Typical users include DevOps engineers and platform teams who orchestrate CI/CD pipelines, data engineers who run ETL and batch jobs, and ML engineers using containerized training steps. Example roles: Platform Engineer using Argo Workflows to run and version 100+ nightly build and deployment pipelines; Data Engineer using it to orchestrate daily ETL jobs across S3 and BigQuery. Compared with competitors like Tekton Pipelines or Apache Airflow, Argo’s Kubernetes-native CRD model and direct pod-level control separate it from systems that run outside the cluster or abstract execution differently.
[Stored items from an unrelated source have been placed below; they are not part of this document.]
Lemma last_updated_not_after_timestamp_witness :
  Forall forward [Call Root; Tick 7] ∧
  ∃ info_body root_body lu t,
    response_body Info (run [Call Root; Tick 7] (import_main 3))
      = Some info_body ∧
    info_body !! "last_updated" = Some (VDatetime lu) ∧
    response_body Root (run [Call Root; Tick 7] (import_main 3))
      = Some root_body ∧
    root_body !! "timestamp" = Some (VDatetime t) ∧
    lu ≤ t.
Proof.
  assert (Hf : Forall forward [Call Root; Tick 7]).
  { constructor; [exact I | constructor; [simpl; lia | constructor]]. }
  split; [exact Hf | ].
  apply (last_updated_not_after_timestamp 3 _ Hf).
Defined.

(** X8: in every run each handler returns an address of the store that
    holds an instance of the class its route declares as response_model:
    a dict for root, a PersonalInfo for get_info (on a cache hit too), a
    StudyInfo for get_study_info. *)
Theorem handler_returns_response_model
    (t0 : datetime) (evs : list Event) (e : Endpoint) :
  ∃ a w' o,
    endpoint_fn e (run evs (import_main t0)) = Returned a w' ∧
    heap w' !! a = Some o ∧
    type_of o = response_model e.
Proof.
  destruct e; unfold endpoint_fn.
  - rewrite root_returns. eexists _, _, _. split; [reflexivity | ].
    cbn [heap]. split; [apply lookup_fresh | reflexivity].
  - pose proof (run_cache_ok evs _ (import_cache_ok t0)) as Hok.
    destruct (get_info_spec _ Hok) as (a & w' & Hr & Hh & _).
    by eexists a, w', _.
  - rewrite get_study_info_returns. eexists _, _, _. split; [reflexivity | ].
    cbn [heap]. split; [apply lookup_fresh | reflexivity].
Qed.


(** X10: the clock matters to root only.  Letting time pass before or
    after a call of get_info or of get_study_info gives the same state;
    for root the two orders agree only when no time passes, since the dict
    records the reading. *)
Theorem clock_matters_to_root_only (w : World) (d : Z) :
  step (advance d w) (Call Info) = advance d (step w (Call Info)) ∧
  step (advance d w) (Call Study) = advance d (step w (Call Study)) ∧
  (step (advance d w) (Call Root) = advance d (step w (Call Root)) ↔ d = 0).
Proof.
  split_and!.
  - simpl. destruct (lru_cache w) as [c | ] eqn:Hc.
    + by rewrite (get_info_hit w c Hc), (get_info_hit (advance d w) c Hc).
    + by rewrite (get_info_miss w Hc), (get_info_miss (advance d w) Hc).
  - reflexivity.
  - unfold step, endpoint_fn. rewrite !root_returns.
    cbn [world_of advance clock heap last_updated_default lru_cache].
    split.
    + intros H. apply (f_equal heap) in H. cbn [heap] in H.
      apply app_inj_tail in H as [_ H].
      apply (f_equal (λ o, match o with
                           | ODict m => m !! "timestamp"
                           | _ => None
                           end)) in H.
      cbv beta iota in H.
      rewrite !lookup_insert_ne, !lookup_singleton_eq in H by done.
      assert (clock w + d = clock w) by congruence. lia.
    + intros ->. unfold advance.
      cbn [clock heap last_updated_default lru_cache].
      by rewrite Z.add_0_r.
Qed.
Lemma digits2_pos_bounds : forall m,
  2 ^ (Zpos (digits2_pos m) - 1) <= Zpos m < 2 ^ Zpos (digits2_pos m).
Proof.
  induction m as [m IH|m IH|]; cbn [digits2_pos].
  - rewrite Pos2Z.inj_succ. change (Zpos m~1) with (2 * Zpos m + 1).
    replace (Z.succ (Zpos (digits2_pos m)) - 1) with (Z.succ (Zpos (digits2_pos m) - 1))
      by lia.
    rewrite !Z.pow_succ_r by lia. hide_powers. lia.
  - rewrite Pos2Z.inj_succ. change (Zpos m~0) with (2 * Zpos m).
    replace (Z.succ (Zpos (digits2_pos m)) - 1) with (Z.succ (Zpos (digits2_pos m) - 1))
      by lia.
    rewrite !Z.pow_succ_r by lia. hide_powers. lia.
  - simpl. lia.
Qed.

Lemma shr_1_m : forall mrs, 0 <= shr_m mrs -> shr_m (shr_1 mrs) = shr_m mrs / 2.
Proof.
  intros [m r s] H. cbn [shr_m] in *. destruct m as [|p|p]; [reflexivity| |lia].
  destruct p as [p|p|]; cbn [shr_1 shr_m].
  - change (Zpos p~1) with (2 * Zpos p + 1). apply Z.div_unique with 1; lia.
  - change (Zpos p~0) with (2 * Zpos p). apply Z.div_unique with 0; lia.
  - reflexivity.
Qed.

Lemma iter_pos_shr : forall p mrs, 0 <= shr_m mrs ->
  shr_m (iter_pos shr_1 p mrs) = shr_m mrs / 2 ^ Zpos p.
Proof.
  induction p as [p IH|p IH|]; intros mrs H; cbn [iter_pos].
  - assert (H1 : 0 <= shr_m (shr_1 mrs)) by (rewrite shr_1_m by lia; apply Z.div_pos; lia).
    assert (H2 : 0 <= shr_m (iter_pos shr_1 p (shr_1 mrs)))
      by (rewrite IH by lia; apply Z.div_pos; [lia|apply Z.pow_pos_nonneg; lia]).
    rewrite IH, IH, shr_1_m by lia.
    rewrite !Z.div_div by (try apply Z.pow_pos_nonneg; lia).
    f_equal. change (Zpos p~1) with (2 * Zpos p + 1).
    replace (2 * Zpos p + 1) with (1 + Zpos p + Zpos p) by lia.
    rewrite !Z.pow_add_r by lia. lia.
  - assert (H2 : 0 <= shr_m (iter_pos shr_1 p mrs))
      by (rewrite IH by lia; apply Z.div_pos; [lia|apply Z.pow_pos_nonneg; lia]).
    rewrite IH, IH by lia.
    rewrite !Z.div_div by (try apply Z.pow_pos_nonneg; lia).
    f_equal. change (Zpos p~0) with (2 * Zpos p).
    replace (2 * Zpos p) with (Zpos p + Zpos p) by lia.
    rewrite !Z.pow_add_r by lia. lia.
  - rewrite shr_1_m by lia. reflexivity.
Qed.

Lemma shr_record_m : forall m l, shr_m (shr_record_of_loc m l) = m.
Proof. intros m [|[]]; reflexivity. Qed.

(** Shifting to the format keeps a positive mantissa positive. *)
Lemma shr_fexp_pos : forall m e l, 0 < m -> -1074 <= e ->
  0 < shr_m (fst (shr_fexp prec emax m e l)) /\ -1074 <= snd (shr_fexp prec emax m e l).
Proof.
  intros m e l Hm He. unfold shr_fexp, shr. rewrite fexp_64.
  destruct m as [|p|p]; try lia. cbn [Zdigits2].
  pose proof (digits2_pos_bounds p) as [Hlo _].
  set (d := Zpos (digits2_pos p)) in *.
  destruct (Z.max (d + e - 53) (-1074) - e) as [|q|q] eqn:E; cbn [fst snd];
    try (rewrite shr_record_m; lia).
  assert (Hq : Zpos q = d - 53) by lia.
  rewrite iter_pos_shr by (rewrite shr_record_m; lia). rewrite shr_record_m.
  split; [|lia].
  apply Z.lt_le_trans with (2 ^ 52); [reflexivity|].
  apply Z.div_le_lower_bound; [apply Z.pow_pos_nonneg; lia|].
  rewrite Hq, <- Z.pow_add_r by lia. replace (d - 53 + 52) with (d - 1) by lia. exact Hlo.
Qed.

Lemma round_pos : forall m l, 0 < m -> 0 < round_nearest_even m l.
Proof.
  intros m [|[]] H; cbn [round_nearest_even]; try lia. destruct (Z.even m); lia.
Qed.

Lemma binary_round_aux_nonzero : forall s m e l s', 0 < m -> -1074 <= e ->
  binary_round_aux prec emax s m e l <> S754_zero s'.
Proof.
  intros s m e l s' Hm He. unfold binary_round_aux.
  pose proof (shr_fexp_pos l Hm He) as [H1 H2].
  destruct (shr_fexp prec emax m e l) as [mrs' e']. cbn [fst snd] in *.
  pose proof (@shr_fexp_pos _ e' loc_Exact
                (round_pos (loc_of_shr_record mrs') H1) H2) as [H3 _].
  destruct (shr_fexp prec emax _ e' loc_Exact) as [mrs'' e'']. cbn [fst] in H3.
  destruct (shr_m mrs'') as [|q|q]; try lia.
  destruct (e'' <=? emax - prec); discriminate.
Qed.

Lemma binary_round_nonzero : forall s m e s', -1074 <= e ->
  binary_round prec emax s m e <> S754_zero s'.
Proof.
  intros s m e s' He. unfold binary_round, shl_align. rewrite fexp_64.
  destruct (Z.max (Zpos (digits2_pos m) + e - 53) (-1074) - e) eqn:E;
    apply binary_round_aux_nonzero; lia.
Qed.

Lemma shl_align_value : forall m e ez, ez <= e ->
  Zpos (fst (shl_align m e ez)) = Zpos m * 2 ^ (e - ez).
Proof.
  intros m e ez H. unfold shl_align. destruct (ez - e) as [|q|q] eqn:E; cbn [fst].
  - replace (e - ez) with 0 by lia. lia.
  - lia.
  - change (Pos.iter xO m q) with (shift_pos q m). rewrite shift_pos_correct.
    change (Z.pow_pos 2 q) with (2 ^ Zpos q). replace (e - ez) with (Zpos q) by lia. lia.
Qed.

(** A sum with one is zero only for minus one. *)
Lemma SFadd_one_zero : forall X s',
  valid_binary X = true ->
  SF64add X (S754_finite false 4503599627370496 (-52)) = S754_zero s' ->
  X = S754_finite true 4503599627370496 (-52).
Proof.
  intros [s|s| |s m e] s' Hv H; try (destruct s; discriminate H); try discriminate H.
  unfold SF64add, SFadd in H. unfold valid_binary in Hv. cbn [SpecFloat.valid_binary] in Hv. unfold bounded in Hv.
  apply andb_true_iff in Hv. destruct Hv as [Hc _].
  unfold canonical_mantissa in Hc. apply Z.eqb_eq in Hc. rewrite fexp_64 in Hc.
  pose proof (digits2_pos_bounds m) as [Hlo Hhi].
  set (d := Zpos (digits2_pos m)) in *.
  set (ez := Z.min e (-52)) in *.
  assert (Hez : ez <= e /\ ez <= -52 /\ -1074 <= ez) by (unfold ez; lia).
  pose proof (@shl_align_value m e ez (proj1 Hez)) as Ha.
  pose proof (@shl_align_value 4503599627370496 (-52) ez (proj1 (proj2 Hez))) as Hb.
  set (a := fst (shl_align m e ez)) in *.
  set (b := fst (shl_align 4503599627370496 (-52) ez)) in *.
  unfold binary_normalize in H.
  destruct (cond_Zopp s (Zpos a) + cond_Zopp false (Zpos b)) as [|q|q] eqn:E;
    try (exfalso; revert H; apply binary_round_nonzero; lia).
  destruct s; cbn [cond_Zopp] in E; [|lia].
  assert (Hab : Zpos m * 2 ^ (e - ez) = 2 ^ (- ez)).
  { rewrite <- Ha. replace (Zpos a) with (Zpos b) by lia. rewrite Hb.
    change 4503599627370496 with (2 ^ 52). rewrite <- Z.pow_add_r by lia.
    f_equal. lia. }
  assert (Hp : 0 < 2 ^ (e - ez)) by (apply Z.pow_pos_nonneg; lia).
  assert (H1 : d - 1 + (e - ez) <= - ez).
  { apply (Z.pow_le_mono_r_iff 2); [lia|lia|].
    rewrite Z.pow_add_r by lia. rewrite <- Hab. nia. }
  assert (H2 : - ez < d + (e - ez)).
  { apply (Z.pow_lt_mono_r_iff 2); [lia|lia|].
    rewrite Z.pow_add_r by lia. rewrite <- Hab. nia. }
  assert (He : e = -52) by lia.
  assert (Hz : ez = -52) by lia.
  rewrite He, Hz in Hab. change (-52 - -52) with 0 in Hab. change (- -52) with 52 in Hab.
  rewrite Z.pow_0_r, Z.mul_1_r in Hab. subst e. f_equal.
  apply Pos2Z.inj. exact Hab.
Qed.

End FloatSum.

Lemma Prim2SF_one : Prim2SF 1 = S754_finite false 4503599627370496 (-52).
Proof. vm_compute. reflexivity. Qed.

Lemma Prim2SF_minus_one : Prim2SF (-1) = S754_finite true 4503599627370496 (-52).
Proof. vm_compute. reflexivity. Qed.

Lemma Prim2SF_zero' : Prim2SF 0 = S754_zero false.
Proof. reflexivity. Qed.

Lemma SFeqb_zero : forall f, SFeqb f (S754_zero false) = true -> exists s, f = S754_zero s.
Proof.
  intros [s|s| |s m e] H; try (destruct s; discriminate H); try discriminate H.
  exists s. reflexivity.
Qed.

(** In binary64 [x + 1] is zero only for [x = -1]. *)
Lemma add_one_zero : forall x, (x + 1 =? 0)%float = true -> x = (-1)%float.
Proof.
  intros x H. rewrite eqb_spec, add_spec, Prim2SF_one, Prim2SF_zero' in H.
  apply SFeqb_zero in H. destruct H as [s H].
  apply Prim2SF_inj. rewrite Prim2SF_minus_one.
  apply (SFadd_one_zero _ (Prim2SF_valid x) H).
Qed.

(** The divisor of the power rule: when the exponent is not -1 the sum
    [exp + 1] is not zero. *)
Lemma divisor_not_zero : forall exp,
  strict_eq exp (-1)%float = false -> strict_eq (exp + 1)%float 0%float = false.
Proof.
  intros exp H. unfold strict_eq in *.
  destruct (exp + 1 =? 0)%float eqn:E; [|reflexivity].
  apply add_one_zero in E. subst exp. vm_compute in H. discriminate H.
Qed.

(** C5.  For every term that reaches the power rule of [integrateTerm] with
    a parsed exponent equal to -1 the result is [coef ln|x|]; the quotient
    by [exp + 1] is formed only when the exponent is not -1, and then its
    divisor [exp + 1] is not zero.  The terms [x^-1], [3x^-1] and [1/x]
    integrate to [ln|x|], [3ln|x|] and [ln|x|]. *)
Theorem integrateTerm_exponent_minus_one :
  (forall env term steps m caps,
      earlierRule (trim term) = false ->
      rmatch1 re_power (trim term) = Some (m, caps) ->
      (strict_eq (powerExponent caps) (-1)%float = true ->
       fst (integrateTerm env term steps) = lnText (powerCoefficient caps))
      /\ (strict_eq (powerExponent caps) (-1)%float = false ->
          fst (integrateTerm env term steps)
          = integralText (powerCoefficient caps) (powerExponent caps)
          /\ strict_eq (powerExponent caps + 1)%float 0%float = false))
  /\ (forall env steps,
         fst (integrateTerm env (js "x^-1") steps) = js "ln|x|"
         /\ fst (integrateTerm env (js "3x^-1") steps) = js "3ln|x|"
         /\ fst (integrateTerm env (js "1/x") steps) = js "ln|x|").
Proof.
  split.
  - intros env term steps m caps He Hm.
    rewrite (integrateTerm_power env term steps He Hm). unfold integratePower.
    split; intros Hx.
    + rewrite Hx. reflexivity.
    + split; [|apply divisor_not_zero; exact Hx].
      rewrite Hx. unfold integralText. cbv zeta.
      destruct (strict_eq (powerExponent caps + 1) 1%float); [reflexivity|].
      destruct (strict_eq (powerExponent caps + 1) 0%float); reflexivity.
  - intros env steps. split; [|split].
    + reflexivity.
    + rewrite (@integrateTerm_power env (js "3x^-1") steps (js "3x^-1")
                 [(2%nat, js "-1"); (1%nat, js "3")]);
        [|vm_compute; reflexivity|vm_compute; reflexivity].
      vm_compute. reflexivity.
    + reflexivity.
Qed.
Three capabilities that set Argo Workflows apart from its nearest competitors.
Current tiers and what you get at each price point. Verified against the vendor's pricing page.
| Plan | Price | What you get | Best for |
|---|---|---|---|
| Open Source (self-hosted) | Free | Unlimited workflows on self-hosted Kubernetes; no vendor SLA included | Teams that self-manage Kubernetes and need no vendor support |
| Vendor Support (enterprise) | Custom | Paid SLAs, support hours, patching, and managed hosting vary by vendor | Enterprises needing SLAs, training, and managed operations |
Choose Argo Workflows over Tekton Pipelines if you need first-class Kubernetes CRDs and direct kubectl management of workflows.